== Data for analysis ==
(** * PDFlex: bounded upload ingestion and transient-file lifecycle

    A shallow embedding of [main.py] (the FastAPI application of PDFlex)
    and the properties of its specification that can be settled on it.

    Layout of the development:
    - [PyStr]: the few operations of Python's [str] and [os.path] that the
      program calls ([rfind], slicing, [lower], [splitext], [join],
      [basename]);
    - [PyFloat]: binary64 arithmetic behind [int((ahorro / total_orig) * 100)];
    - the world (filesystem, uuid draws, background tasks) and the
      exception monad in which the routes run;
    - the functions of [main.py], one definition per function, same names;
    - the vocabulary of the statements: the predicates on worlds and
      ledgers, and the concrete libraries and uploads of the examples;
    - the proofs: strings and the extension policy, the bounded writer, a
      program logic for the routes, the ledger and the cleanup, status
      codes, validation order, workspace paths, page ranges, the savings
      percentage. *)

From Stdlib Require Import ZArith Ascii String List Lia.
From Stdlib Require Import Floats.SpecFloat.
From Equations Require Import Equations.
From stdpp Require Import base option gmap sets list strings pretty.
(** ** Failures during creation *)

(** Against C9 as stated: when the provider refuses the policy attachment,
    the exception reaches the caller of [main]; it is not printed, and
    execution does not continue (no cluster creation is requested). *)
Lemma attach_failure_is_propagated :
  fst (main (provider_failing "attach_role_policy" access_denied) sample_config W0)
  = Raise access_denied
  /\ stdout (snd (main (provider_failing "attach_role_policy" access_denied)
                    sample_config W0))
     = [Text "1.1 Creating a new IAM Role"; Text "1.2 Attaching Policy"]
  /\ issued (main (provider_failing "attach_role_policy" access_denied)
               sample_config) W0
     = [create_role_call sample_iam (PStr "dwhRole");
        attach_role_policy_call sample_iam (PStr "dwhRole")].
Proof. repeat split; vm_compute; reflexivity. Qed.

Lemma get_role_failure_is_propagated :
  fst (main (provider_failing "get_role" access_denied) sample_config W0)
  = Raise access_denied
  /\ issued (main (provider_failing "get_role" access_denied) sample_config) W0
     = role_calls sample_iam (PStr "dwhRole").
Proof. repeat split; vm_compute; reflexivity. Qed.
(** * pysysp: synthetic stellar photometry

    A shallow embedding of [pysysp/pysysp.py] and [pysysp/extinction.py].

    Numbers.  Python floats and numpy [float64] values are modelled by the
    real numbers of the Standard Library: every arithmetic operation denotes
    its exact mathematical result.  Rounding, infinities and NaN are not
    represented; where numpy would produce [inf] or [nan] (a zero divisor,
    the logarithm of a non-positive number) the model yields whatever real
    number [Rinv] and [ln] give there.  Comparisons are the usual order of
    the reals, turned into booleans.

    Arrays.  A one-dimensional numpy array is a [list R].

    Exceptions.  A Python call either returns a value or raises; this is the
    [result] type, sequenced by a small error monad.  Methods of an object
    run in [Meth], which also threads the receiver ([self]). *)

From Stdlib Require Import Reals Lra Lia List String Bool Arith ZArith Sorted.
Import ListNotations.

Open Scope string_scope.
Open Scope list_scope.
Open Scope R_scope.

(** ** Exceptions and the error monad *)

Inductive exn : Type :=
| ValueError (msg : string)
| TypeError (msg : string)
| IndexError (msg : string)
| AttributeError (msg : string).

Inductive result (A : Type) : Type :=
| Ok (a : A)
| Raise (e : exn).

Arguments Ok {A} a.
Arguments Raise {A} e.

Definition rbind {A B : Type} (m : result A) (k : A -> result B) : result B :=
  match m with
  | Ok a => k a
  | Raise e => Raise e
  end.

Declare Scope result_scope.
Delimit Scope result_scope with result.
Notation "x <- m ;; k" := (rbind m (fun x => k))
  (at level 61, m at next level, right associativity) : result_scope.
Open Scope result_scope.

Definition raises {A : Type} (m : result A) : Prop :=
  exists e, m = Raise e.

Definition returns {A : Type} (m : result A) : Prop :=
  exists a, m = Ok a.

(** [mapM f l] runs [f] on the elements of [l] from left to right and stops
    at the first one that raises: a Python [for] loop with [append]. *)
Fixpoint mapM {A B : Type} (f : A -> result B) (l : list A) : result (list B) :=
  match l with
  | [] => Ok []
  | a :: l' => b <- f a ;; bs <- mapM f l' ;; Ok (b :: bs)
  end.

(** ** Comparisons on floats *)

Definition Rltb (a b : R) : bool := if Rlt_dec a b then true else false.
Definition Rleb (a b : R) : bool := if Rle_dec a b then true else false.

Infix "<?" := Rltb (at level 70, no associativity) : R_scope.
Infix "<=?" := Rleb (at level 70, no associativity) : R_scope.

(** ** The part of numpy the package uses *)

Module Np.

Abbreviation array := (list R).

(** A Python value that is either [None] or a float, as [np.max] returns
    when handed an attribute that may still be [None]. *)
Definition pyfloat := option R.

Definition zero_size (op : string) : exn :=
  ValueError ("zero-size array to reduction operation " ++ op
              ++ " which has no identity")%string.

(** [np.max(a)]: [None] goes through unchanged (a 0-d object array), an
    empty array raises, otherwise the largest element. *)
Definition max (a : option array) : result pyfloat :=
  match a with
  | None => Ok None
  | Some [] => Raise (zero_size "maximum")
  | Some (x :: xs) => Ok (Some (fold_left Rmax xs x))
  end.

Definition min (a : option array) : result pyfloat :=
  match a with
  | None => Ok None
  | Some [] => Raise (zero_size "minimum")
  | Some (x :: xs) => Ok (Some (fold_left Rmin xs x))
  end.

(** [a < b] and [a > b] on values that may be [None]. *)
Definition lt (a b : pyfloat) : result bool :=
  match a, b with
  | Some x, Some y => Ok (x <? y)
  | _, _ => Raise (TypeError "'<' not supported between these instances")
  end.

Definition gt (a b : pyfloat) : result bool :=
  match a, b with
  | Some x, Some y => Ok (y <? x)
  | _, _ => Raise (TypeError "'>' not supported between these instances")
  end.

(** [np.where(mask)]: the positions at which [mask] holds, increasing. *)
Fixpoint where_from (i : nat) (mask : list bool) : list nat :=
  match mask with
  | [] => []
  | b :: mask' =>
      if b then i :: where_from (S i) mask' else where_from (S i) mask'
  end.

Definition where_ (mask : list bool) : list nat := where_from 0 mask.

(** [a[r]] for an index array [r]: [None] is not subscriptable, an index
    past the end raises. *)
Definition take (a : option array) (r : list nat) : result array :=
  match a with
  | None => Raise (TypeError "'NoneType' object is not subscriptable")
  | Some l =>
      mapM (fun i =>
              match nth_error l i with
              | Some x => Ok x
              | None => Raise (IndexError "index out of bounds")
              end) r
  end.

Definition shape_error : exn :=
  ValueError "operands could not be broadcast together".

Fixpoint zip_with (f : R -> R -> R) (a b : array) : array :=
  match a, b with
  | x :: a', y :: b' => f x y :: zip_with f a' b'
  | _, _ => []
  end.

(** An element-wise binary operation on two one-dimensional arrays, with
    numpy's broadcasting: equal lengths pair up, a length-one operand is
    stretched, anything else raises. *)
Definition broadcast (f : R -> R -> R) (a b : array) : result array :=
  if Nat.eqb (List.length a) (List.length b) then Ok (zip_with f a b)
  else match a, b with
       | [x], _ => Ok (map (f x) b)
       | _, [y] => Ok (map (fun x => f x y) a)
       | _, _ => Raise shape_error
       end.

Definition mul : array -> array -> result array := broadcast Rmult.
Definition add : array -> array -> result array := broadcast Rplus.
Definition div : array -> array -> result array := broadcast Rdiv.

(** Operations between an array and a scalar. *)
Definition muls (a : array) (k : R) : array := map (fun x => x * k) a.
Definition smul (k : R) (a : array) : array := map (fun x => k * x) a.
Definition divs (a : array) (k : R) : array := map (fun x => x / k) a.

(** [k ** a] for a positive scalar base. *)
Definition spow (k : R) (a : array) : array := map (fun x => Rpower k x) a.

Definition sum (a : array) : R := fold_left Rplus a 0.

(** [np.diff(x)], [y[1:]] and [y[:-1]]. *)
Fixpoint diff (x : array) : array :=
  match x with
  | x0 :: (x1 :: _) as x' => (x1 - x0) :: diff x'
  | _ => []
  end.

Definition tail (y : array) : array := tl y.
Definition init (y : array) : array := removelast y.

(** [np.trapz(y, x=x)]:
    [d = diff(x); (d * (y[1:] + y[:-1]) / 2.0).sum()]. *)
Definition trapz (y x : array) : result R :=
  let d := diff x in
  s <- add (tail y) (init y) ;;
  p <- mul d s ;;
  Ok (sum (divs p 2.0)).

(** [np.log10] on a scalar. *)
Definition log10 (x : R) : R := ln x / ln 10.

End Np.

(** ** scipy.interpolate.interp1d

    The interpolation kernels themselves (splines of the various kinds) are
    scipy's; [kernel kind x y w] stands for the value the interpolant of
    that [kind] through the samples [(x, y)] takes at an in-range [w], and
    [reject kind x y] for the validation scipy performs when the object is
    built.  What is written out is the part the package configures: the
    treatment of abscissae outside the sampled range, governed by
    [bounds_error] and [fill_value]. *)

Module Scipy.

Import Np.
==
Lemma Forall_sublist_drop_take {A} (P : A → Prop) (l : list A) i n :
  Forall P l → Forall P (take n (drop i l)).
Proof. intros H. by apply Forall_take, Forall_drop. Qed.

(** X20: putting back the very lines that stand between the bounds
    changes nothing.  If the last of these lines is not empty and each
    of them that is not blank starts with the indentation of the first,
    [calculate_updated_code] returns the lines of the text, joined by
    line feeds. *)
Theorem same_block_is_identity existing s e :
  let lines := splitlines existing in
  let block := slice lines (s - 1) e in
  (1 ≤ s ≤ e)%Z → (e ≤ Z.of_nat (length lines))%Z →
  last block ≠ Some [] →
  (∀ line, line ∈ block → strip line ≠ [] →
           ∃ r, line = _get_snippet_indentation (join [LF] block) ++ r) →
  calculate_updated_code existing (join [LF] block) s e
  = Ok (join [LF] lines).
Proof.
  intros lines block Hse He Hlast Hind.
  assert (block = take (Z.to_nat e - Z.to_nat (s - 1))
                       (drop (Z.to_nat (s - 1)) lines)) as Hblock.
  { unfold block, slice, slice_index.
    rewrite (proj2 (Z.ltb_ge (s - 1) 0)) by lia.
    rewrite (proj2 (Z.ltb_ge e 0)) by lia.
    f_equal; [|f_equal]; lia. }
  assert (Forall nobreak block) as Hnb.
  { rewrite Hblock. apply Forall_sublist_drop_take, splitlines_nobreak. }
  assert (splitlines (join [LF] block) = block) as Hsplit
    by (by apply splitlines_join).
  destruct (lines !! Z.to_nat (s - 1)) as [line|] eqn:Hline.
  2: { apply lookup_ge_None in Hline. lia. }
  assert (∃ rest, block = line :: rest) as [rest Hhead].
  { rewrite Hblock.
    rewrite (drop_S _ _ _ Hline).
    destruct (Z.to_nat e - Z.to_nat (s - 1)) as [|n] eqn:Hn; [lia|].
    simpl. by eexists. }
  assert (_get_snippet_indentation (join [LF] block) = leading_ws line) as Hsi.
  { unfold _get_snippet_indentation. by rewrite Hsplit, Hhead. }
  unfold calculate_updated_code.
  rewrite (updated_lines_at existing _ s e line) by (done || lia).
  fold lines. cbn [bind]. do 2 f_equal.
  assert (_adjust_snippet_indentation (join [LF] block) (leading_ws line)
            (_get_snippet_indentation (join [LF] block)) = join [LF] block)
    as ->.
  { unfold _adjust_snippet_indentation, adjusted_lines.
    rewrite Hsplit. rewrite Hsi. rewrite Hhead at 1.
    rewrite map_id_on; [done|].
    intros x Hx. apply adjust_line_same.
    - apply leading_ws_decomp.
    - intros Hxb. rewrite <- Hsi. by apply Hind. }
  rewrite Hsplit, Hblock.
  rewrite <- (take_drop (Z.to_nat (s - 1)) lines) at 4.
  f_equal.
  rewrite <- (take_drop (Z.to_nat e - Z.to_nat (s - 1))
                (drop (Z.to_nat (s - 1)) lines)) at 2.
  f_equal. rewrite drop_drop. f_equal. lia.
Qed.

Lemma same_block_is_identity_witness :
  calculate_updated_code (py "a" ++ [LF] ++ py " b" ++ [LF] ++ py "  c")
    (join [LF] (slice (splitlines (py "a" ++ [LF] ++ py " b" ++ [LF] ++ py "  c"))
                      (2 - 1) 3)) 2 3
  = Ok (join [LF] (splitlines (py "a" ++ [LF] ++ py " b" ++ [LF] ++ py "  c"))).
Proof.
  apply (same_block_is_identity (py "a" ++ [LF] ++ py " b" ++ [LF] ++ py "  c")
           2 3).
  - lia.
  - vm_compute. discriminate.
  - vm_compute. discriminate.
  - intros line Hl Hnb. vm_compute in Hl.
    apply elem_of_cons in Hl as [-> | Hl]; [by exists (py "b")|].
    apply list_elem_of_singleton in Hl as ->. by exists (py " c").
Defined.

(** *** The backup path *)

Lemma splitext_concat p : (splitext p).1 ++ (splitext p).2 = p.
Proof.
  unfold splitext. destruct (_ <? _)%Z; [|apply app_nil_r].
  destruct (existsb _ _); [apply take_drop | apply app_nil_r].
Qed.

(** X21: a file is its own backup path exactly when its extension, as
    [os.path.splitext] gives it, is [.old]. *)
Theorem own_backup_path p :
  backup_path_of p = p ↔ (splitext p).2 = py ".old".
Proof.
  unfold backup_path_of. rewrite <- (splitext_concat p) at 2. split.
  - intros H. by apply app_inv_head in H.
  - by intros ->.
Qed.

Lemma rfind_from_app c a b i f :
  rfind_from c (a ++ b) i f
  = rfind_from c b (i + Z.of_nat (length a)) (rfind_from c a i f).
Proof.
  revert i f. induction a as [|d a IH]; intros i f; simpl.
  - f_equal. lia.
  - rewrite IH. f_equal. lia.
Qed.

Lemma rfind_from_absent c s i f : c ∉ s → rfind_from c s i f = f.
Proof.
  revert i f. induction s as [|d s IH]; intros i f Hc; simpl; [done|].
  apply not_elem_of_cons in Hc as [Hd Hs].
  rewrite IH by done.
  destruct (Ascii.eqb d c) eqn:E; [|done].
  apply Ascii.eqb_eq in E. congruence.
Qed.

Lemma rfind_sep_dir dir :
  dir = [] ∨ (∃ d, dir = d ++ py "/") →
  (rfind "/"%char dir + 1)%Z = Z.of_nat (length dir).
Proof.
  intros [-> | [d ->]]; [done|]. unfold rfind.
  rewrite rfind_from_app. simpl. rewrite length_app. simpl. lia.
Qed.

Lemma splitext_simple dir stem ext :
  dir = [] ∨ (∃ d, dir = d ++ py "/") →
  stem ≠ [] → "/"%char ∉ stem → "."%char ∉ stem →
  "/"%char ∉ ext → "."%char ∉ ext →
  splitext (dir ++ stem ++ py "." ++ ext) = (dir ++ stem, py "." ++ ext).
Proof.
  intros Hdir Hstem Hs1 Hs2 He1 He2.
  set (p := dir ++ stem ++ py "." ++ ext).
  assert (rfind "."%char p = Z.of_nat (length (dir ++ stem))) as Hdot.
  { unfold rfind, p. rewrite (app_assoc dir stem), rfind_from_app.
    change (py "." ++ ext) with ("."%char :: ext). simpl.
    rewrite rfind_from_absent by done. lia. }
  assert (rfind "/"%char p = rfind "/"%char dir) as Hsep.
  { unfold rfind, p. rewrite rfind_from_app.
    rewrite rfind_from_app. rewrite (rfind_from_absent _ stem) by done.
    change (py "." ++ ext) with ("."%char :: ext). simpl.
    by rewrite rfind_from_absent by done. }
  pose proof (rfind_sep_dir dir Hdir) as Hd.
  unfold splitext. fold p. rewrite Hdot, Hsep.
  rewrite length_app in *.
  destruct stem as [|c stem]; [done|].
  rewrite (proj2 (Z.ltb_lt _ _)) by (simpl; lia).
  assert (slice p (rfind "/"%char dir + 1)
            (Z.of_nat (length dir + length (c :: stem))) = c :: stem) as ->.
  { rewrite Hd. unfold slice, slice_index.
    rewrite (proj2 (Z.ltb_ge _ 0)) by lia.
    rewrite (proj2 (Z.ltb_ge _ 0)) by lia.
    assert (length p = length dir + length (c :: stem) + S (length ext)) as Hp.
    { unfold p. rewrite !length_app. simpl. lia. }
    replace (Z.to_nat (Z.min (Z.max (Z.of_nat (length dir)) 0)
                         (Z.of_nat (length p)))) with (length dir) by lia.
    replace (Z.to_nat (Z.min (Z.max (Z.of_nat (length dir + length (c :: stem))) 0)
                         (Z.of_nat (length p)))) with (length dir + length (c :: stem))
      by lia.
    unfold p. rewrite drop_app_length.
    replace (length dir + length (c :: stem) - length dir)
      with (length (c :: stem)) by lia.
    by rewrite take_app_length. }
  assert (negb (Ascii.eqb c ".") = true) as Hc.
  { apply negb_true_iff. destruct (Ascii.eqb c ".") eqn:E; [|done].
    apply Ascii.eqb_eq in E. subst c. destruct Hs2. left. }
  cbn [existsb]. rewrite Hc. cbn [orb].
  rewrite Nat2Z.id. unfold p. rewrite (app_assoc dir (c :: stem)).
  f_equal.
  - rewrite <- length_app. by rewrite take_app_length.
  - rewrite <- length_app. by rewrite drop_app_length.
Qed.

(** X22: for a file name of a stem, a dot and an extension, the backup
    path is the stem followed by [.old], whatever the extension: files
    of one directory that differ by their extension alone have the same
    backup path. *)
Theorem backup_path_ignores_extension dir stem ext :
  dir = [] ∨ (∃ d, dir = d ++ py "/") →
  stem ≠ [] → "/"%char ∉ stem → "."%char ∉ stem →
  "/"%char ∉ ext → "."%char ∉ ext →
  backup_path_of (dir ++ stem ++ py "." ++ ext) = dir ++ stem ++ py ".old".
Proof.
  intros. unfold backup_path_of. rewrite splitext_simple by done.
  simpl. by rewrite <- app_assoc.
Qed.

== The problem ==
In the entries above, please find the line with "(** *** The backup path *)" and the line with "dir stem), rfind_from_app.", then write out exactly those two lines and every line between them, and nothing more.

== Output for this task ==
(** *** The backup path *)

Lemma splitext_concat p : (splitext p).1 ++ (splitext p).2 = p.
Proof.
  unfold splitext. destruct (_ <? _)%Z; [|apply app_nil_r].
  destruct (existsb _ _); [apply take_drop | apply app_nil_r].
Qed.

(** X21: a file is its own backup path exactly when its extension, as
    [os.path.splitext] gives it, is [.old]. *)
Theorem own_backup_path p :
  backup_path_of p = p ↔ (splitext p).2 = py ".old".
Proof.
  unfold backup_path_of. rewrite <- (splitext_concat p) at 2. split.
  - intros H. by apply app_inv_head in H.
  - by intros ->.
Qed.

Lemma rfind_from_app c a b i f :
  rfind_from c (a ++ b) i f
  = rfind_from c b (i + Z.of_nat (length a)) (rfind_from c a i f).
Proof.
  revert i f. induction a as [|d a IH]; intros i f; simpl.
  - f_equal. lia.
  - rewrite IH. f_equal. lia.
Qed.

Lemma rfind_from_absent c s i f : c ∉ s → rfind_from c s i f = f.
Proof.
  revert i f. induction s as [|d s IH]; intros i f Hc; simpl; [done|].
  apply not_elem_of_cons in Hc as [Hd Hs].
  rewrite IH by done.
  destruct (Ascii.eqb d c) eqn:E; [|done].
  apply Ascii.eqb_eq in E. congruence.
Qed.

Lemma rfind_sep_dir dir :
  dir = [] ∨ (∃ d, dir = d ++ py "/") →
  (rfind "/"%char dir + 1)%Z = Z.of_nat (length dir).
Proof.
  intros [-> | [d ->]]; [done|]. unfold rfind.
  rewrite rfind_from_app. simpl. rewrite length_app. simpl. lia.
Qed.

Lemma splitext_simple dir stem ext :
  dir = [] ∨ (∃ d, dir = d ++ py "/") →
  stem ≠ [] → "/"%char ∉ stem → "."%char ∉ stem →
  "/"%char ∉ ext → "."%char ∉ ext →
  splitext (dir ++ stem ++ py "." ++ ext) = (dir ++ stem, py "." ++ ext).
Proof.
  intros Hdir Hstem Hs1 Hs2 He1 He2.
  set (p := dir ++ stem ++ py "." ++ ext).
  assert (rfind "."%char p = Z.of_nat (length (dir ++ stem))) as Hdot.
  { unfold rfind, p. rewrite (app_assoc dir stem), rfind_from_app.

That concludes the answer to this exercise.